DaemonClient({ baseUrl, token })
  └─ this._fetch = globalThis.fetch     ← hardcoded
  └─ subscribeEvents → GET /session/:id/events → parseSseStream → DaemonEvent

67 public methods, each constructing REST URLs and branching on HTTP status codes. fetch is already injectable via DaemonClientOptions.fetch, but subscribeEvents has inline SSE-specific logic (content-type check, SSE parsing, connect-phase timeout) that cannot be swapped via fetch injection alone.

1.2 The problem for third parties

When a third party (e.g., agent-web) builds an AcpSessionProvider to use WebSocket instead of REST+SSE:

  • If they replace DaemonSessionProvider: components that read DaemonStoreContext (e.g., TerminalView) lose their context → crash.
  • If they keep both providers: two event sources, two stores, desync.
  • If they inject events into the SDK store: DaemonSessionProvider also subscribes to SSE internally → duplicate events.
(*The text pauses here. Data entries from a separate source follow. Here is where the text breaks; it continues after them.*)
(** * Timescales: grid characterisation and the irregular DFT

    A shallow embedding of [timescales/specialfreqs.cpp] ([deltaT],
    [maxFreq], [pseudoNyquistFreq]) and [timescales/dft.cpp] ([dft]).

    Modelling conventions.
    - A C++ [double] is an exact rational number ([Qc], canonical fractions,
      so that Leibniz equality is numeric equality).  Rounding, infinities
      and NaN are outside the model; every comparison the code performs is
      the corresponding decidable comparison on [Qc].
    - [std::vector<double>] is [list double]; [v.size()] is [length v],
      [v[i]] is [nth i v 0] (the code only indexes in range) and
      [v.front()] is [hd 0 v].
    - A C++ exception is a value of [exception]; a function that may throw
      returns a [result].  [dft] has an output parameter, so it is a
      computation in a small state-and-exception monad over that buffer.
    - [std::exp] on complex numbers and the constant [pi] come from the
      C++ and Boost libraries; they are parameters of the section that
      embeds [dft]. *)

From Stdlib Require Import QArith Qcanon.
From stdpp Require Import base numbers list strings pretty.

Local Open Scope Qc_scope.

(** ** Numbers *)

Abbreviation double := Qc (only parsing).

(** [typedef std::vector<double> DoubleVec;] (timescales.h) *)
Abbreviation DoubleVec := (list double) (only parsing).

Declare Scope double_scope.
Delimit Scope double_scope with dbl.

Definition Dlt (x y : double) : bool := bool_decide (x < y).
Definition Dgt (x y : double) : bool := bool_decide (y < x).
Definition Dle (x y : double) : bool := bool_decide (x ≤ y).
Definition Deq (x y : double) : bool := bool_decide (x = y).
Definition Dne (x y : double) : bool := negb (Deq x y).

Infix "<?" := Dlt : double_scope.
Infix ">?" := Dgt : double_scope.
Infix "<=?" := Dle : double_scope.
Infix "=?" := Deq : double_scope.
Notation "x !=? y" := (Dne x y) (at level 70, no associativity) : double_scope.

(** The literals [0.5] and [2.0]. *)
Definition half : double := Q2Qc (1 # 2).
Definition two : double := Q2Qc 2.

(** Conversion of a [size_t] to [double], as in [0.5 * times.size()]. *)
Definition double_of_size (n : nat) : double := Q2Qc (inject_Z (Z.of_nat n)).

(** A whole number as a [double]; used to write concrete time stamps. *)
Definition dz (z : Z) : double := Q2Qc (inject_Z z).

(** ** Exceptions and results *)

Inductive exception : Type :=
  | invalid_argument (what : string)   (* std::invalid_argument *)
  | BadLightCurve (what : string)      (* kpftimes::except::BadLightCurve *)
  | NotSorted (what : string)          (* kpfutils::except::NotSorted *)
  | NegativeFreq (what : string).      (* kpftimes::except::NegativeFreq *)

Inductive result (A : Type) : Type :=
  | Ok (a : A)
  | Throw (e : exception).
Arguments Ok {A} a.
Arguments Throw {A} e.

(** ** Grid characterisation (specialfreqs.cpp) *)

Module GridCharacterizer.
Root cause: changing the transport requires replacing the provider, because DaemonClient's subscribeEvents is hardcoded to SSE.

1.3 Target

DaemonClient({ transport: new AcpWsTransport(url, token) })
  └─ transport.fetch → maps URL+verb to JSON-RPC over WS
  └─ transport.subscribeEvents → demux WS notifications → DaemonEvent

One provider, one store, transport is an internal detail. Third parties pass transport to DaemonClient; everything else works unchanged.


2. Design

2.1 Interface

typescript
interface DaemonTransportFetchOptions {
  timeout?: number;  // 0 = no timeout. undefined = transport default.
}

interface DaemonTransportSubscribeOptions {
  lastEventId?: number;
  maxQueued?: number;
  signal?: AbortSignal;
  connectTimeoutMs?: number;
}

interface DaemonTransport {
  /**
   * Send a request and return a Response.
   *
   * Contract:
   * - Response MUST support .json(), .text(), .ok, .status,
   *   .headers.get(), .body?.cancel()
   * - .status MUST be an accurate HTTP status code
   *   (200, 201, 202, 204, 404, etc.)
   * - Error bodies MUST preserve the daemon's structured shape
   * - Callable without prior setup; transport handles init internally
   *   (lazy-init / init-once deferred pattern)
   * - Throws DaemonTransportClosedError when connection is dead
   * - When init.signal aborts: for prompt requests, transport MUST
   *   cancel the in-flight prompt on the wire (WS: send session/cancel
   *   RPC; HTTP: abort fetch). For ordinary requests, abort only
   *   rejects/cancels the pending request without side effects.
   *   Pending response rejects with AbortError.
   */
  fetch(
    url: string,
    init: RequestInit,
    opts?: DaemonTransportFetchOptions,
  ): Promise<Response>;

  /**
   * Subscribe to session events.
   *
   * Contract:
   * - Events with id MUST have monotonic integer ids; synthetic/terminal
   *   frames (e.g., stream_error) MAY omit id (DaemonEvent.id is optional)
   * - MUST deliver ALL event types (session + workspace) in one stream
   * - Aborting signal MUST stop only this generator, NOT the connection
   * - When the connection dies, all pending generators MUST throw
   *   DaemonTransportClosedError (transport maintains generator refs)
   * - MUST apply connectTimeoutMs to connect phase only
   * - Transport MUST declare whether lastEventId replay is supported;
   *   if not, consumer MUST use session/load for full resync on reconnect
   */
  subscribeEvents(
    sessionId: string,
    opts: DaemonTransportSubscribeOptions,
  ): AsyncGenerator<DaemonEvent>;

  /** Transport identity for exhaustive switching. */
  readonly type: 'rest' | 'acp-http' | 'acp-ws';

  /** Whether this transport supports Last-Event-ID based replay on reconnect.
   *  When false, consumer MUST use session/load for full resync. */
  readonly supportsReplay: boolean;

  /** False after connection drop or dispose(). */
  readonly connected: boolean;

  /** Idempotent teardown. */
  dispose(): void;
}

class DaemonTransportClosedError extends Error {}

2.2 Why two methods (fetch + subscribeEvents), not just fetch

subscribeEvents has fundamentally different wire semantics per transport:

TransportWire mechanism
RESTGET /session/:id/events → SSE → parseSseStreamDaemonEvent
ACP HTTPGET /acp (session-scoped SSE) → JSON-RPC notification unwrap
ACP WSDemux notifications from shared socket by sessionId

Forcing these through a fetch-shaped hole requires SSE re-encoding/decoding (WS → fake SSE text → parseSseStream → DaemonEvent) — wasteful and fragile.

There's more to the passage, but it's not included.